◆ **How to complete this task**: The answer must be a single number: the count of lines in the listing that hold the string "Hone".
▼
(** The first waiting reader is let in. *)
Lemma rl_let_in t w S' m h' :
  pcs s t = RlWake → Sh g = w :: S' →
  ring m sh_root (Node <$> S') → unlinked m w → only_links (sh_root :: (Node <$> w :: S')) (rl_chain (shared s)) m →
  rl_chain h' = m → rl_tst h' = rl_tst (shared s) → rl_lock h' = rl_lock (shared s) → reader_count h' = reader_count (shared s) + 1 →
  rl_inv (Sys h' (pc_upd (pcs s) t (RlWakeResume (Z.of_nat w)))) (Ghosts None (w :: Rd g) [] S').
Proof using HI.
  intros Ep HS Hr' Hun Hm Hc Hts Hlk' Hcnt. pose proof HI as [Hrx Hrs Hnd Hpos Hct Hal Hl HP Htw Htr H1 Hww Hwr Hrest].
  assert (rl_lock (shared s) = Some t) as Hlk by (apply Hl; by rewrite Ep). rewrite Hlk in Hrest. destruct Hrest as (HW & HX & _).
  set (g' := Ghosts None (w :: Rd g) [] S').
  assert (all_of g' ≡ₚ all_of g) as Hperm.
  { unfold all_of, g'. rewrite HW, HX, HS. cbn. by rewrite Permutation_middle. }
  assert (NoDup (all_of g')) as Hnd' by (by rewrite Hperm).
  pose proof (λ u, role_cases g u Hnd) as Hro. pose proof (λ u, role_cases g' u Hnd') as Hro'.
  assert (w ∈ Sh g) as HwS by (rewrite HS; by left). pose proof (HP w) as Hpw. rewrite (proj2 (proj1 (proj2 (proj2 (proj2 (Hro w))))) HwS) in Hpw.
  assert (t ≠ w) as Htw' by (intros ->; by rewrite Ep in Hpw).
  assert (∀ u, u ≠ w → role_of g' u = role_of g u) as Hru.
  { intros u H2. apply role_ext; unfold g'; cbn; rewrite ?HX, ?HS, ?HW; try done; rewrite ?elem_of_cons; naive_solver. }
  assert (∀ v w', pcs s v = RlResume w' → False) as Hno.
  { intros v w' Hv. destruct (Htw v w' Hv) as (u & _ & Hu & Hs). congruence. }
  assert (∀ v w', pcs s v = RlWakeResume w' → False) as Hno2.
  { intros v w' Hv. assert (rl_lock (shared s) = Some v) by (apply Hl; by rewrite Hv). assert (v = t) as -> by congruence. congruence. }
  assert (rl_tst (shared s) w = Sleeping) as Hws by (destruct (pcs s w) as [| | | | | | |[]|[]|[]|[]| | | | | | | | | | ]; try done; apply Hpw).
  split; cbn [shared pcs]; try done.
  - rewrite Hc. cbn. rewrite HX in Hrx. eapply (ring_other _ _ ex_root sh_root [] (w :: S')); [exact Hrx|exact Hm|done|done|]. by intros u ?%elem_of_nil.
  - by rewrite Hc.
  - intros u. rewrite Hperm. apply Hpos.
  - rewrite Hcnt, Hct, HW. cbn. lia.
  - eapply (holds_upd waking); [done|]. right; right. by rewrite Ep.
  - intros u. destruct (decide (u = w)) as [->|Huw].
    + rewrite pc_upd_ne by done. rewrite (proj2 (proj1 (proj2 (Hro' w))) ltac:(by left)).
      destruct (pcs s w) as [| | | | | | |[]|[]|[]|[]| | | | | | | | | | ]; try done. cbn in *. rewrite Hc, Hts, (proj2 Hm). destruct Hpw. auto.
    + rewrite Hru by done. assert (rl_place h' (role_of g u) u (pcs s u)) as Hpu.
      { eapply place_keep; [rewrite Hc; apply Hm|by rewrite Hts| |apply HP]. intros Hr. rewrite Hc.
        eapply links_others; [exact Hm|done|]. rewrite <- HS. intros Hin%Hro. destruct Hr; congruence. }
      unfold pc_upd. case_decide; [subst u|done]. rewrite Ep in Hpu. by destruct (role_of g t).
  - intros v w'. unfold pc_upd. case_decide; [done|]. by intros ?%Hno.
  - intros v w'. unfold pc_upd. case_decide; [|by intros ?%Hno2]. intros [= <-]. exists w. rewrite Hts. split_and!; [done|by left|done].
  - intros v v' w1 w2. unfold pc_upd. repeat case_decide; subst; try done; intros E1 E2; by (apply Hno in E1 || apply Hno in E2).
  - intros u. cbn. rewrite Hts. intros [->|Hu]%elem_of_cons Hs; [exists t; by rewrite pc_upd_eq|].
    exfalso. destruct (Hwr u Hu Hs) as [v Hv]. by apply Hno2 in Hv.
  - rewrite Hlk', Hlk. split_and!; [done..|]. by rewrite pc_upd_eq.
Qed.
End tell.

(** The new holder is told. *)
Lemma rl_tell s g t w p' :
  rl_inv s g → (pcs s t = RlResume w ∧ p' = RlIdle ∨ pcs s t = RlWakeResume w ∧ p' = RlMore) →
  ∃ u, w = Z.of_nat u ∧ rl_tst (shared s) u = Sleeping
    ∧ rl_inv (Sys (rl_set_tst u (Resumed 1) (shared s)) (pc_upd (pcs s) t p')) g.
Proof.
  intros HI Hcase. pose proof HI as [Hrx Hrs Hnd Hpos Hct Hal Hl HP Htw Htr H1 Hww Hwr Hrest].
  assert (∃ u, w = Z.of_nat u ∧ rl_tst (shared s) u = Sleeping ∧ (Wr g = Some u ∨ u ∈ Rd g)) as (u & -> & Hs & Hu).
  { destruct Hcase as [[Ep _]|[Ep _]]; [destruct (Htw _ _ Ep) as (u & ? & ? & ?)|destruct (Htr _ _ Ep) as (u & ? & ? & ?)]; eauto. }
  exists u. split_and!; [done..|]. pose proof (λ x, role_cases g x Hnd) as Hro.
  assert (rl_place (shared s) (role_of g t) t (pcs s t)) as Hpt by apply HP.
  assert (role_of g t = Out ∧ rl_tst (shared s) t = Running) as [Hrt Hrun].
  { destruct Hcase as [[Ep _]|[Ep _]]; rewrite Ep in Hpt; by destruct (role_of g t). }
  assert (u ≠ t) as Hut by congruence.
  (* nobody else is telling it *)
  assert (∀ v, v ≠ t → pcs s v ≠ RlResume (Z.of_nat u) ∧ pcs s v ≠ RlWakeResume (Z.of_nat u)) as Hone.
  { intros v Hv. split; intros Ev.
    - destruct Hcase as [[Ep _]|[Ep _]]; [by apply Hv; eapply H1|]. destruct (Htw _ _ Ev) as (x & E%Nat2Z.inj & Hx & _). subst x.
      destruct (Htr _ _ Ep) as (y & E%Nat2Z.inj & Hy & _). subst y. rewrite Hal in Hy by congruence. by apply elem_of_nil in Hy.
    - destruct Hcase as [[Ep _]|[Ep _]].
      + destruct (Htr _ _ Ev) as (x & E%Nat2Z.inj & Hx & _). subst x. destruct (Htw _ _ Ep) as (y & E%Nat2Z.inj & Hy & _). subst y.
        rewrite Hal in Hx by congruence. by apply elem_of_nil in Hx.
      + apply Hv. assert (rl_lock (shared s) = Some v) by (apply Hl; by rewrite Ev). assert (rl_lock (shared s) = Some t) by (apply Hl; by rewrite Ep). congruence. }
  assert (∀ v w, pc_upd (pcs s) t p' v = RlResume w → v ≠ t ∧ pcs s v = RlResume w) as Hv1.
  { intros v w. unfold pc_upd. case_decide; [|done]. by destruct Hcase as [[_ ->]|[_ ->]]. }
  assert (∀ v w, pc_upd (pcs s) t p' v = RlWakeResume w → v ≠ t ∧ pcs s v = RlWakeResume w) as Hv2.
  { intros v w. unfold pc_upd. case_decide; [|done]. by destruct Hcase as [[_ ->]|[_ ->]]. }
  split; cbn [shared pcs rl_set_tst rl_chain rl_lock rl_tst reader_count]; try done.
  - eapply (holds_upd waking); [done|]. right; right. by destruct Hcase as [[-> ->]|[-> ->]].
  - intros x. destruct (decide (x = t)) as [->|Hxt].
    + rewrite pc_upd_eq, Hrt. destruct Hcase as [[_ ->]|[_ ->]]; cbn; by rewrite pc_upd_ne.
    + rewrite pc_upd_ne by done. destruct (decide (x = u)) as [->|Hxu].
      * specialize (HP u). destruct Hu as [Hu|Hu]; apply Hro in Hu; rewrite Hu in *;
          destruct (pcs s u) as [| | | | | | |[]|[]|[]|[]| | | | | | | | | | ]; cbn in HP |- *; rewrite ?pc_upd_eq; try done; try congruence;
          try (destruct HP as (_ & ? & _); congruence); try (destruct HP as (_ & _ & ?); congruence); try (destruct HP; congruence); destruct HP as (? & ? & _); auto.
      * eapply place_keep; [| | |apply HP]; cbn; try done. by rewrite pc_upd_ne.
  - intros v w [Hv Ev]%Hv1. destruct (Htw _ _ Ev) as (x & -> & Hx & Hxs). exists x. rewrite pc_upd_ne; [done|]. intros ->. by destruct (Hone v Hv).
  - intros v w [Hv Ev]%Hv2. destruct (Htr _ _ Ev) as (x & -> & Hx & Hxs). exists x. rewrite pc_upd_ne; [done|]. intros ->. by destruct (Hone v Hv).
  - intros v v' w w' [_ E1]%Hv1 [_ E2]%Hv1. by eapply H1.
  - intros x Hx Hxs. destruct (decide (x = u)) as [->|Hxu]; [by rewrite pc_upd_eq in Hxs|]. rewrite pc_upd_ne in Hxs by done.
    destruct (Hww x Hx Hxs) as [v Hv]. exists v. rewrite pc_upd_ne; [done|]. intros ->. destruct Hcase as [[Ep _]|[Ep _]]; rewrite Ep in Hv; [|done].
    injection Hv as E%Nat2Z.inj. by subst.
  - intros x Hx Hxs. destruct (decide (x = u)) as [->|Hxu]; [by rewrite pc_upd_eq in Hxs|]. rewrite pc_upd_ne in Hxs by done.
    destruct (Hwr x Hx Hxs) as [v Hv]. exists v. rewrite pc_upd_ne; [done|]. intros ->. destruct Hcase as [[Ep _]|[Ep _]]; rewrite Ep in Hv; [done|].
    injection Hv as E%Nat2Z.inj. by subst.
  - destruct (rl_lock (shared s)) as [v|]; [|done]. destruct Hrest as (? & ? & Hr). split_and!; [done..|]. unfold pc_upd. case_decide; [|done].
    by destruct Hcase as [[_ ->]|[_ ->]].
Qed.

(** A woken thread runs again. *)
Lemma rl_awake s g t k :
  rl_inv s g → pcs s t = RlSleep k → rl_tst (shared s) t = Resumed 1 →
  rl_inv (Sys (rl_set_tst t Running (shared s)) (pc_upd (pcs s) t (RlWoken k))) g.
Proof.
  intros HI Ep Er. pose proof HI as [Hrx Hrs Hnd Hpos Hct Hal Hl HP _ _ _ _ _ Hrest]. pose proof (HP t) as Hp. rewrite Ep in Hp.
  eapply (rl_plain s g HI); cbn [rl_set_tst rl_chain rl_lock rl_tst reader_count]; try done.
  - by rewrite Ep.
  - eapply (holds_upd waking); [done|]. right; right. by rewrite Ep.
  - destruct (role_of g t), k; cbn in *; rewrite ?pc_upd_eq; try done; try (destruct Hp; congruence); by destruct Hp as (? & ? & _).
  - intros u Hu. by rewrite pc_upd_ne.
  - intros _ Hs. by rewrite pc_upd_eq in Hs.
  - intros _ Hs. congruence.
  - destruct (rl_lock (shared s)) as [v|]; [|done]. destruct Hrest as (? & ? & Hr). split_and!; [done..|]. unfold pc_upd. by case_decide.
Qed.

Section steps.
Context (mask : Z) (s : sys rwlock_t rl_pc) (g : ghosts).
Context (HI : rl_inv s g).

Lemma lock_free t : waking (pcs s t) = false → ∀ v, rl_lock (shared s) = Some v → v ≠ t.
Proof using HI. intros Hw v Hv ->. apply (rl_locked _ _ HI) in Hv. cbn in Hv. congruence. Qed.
▲
◆ **Output**: 3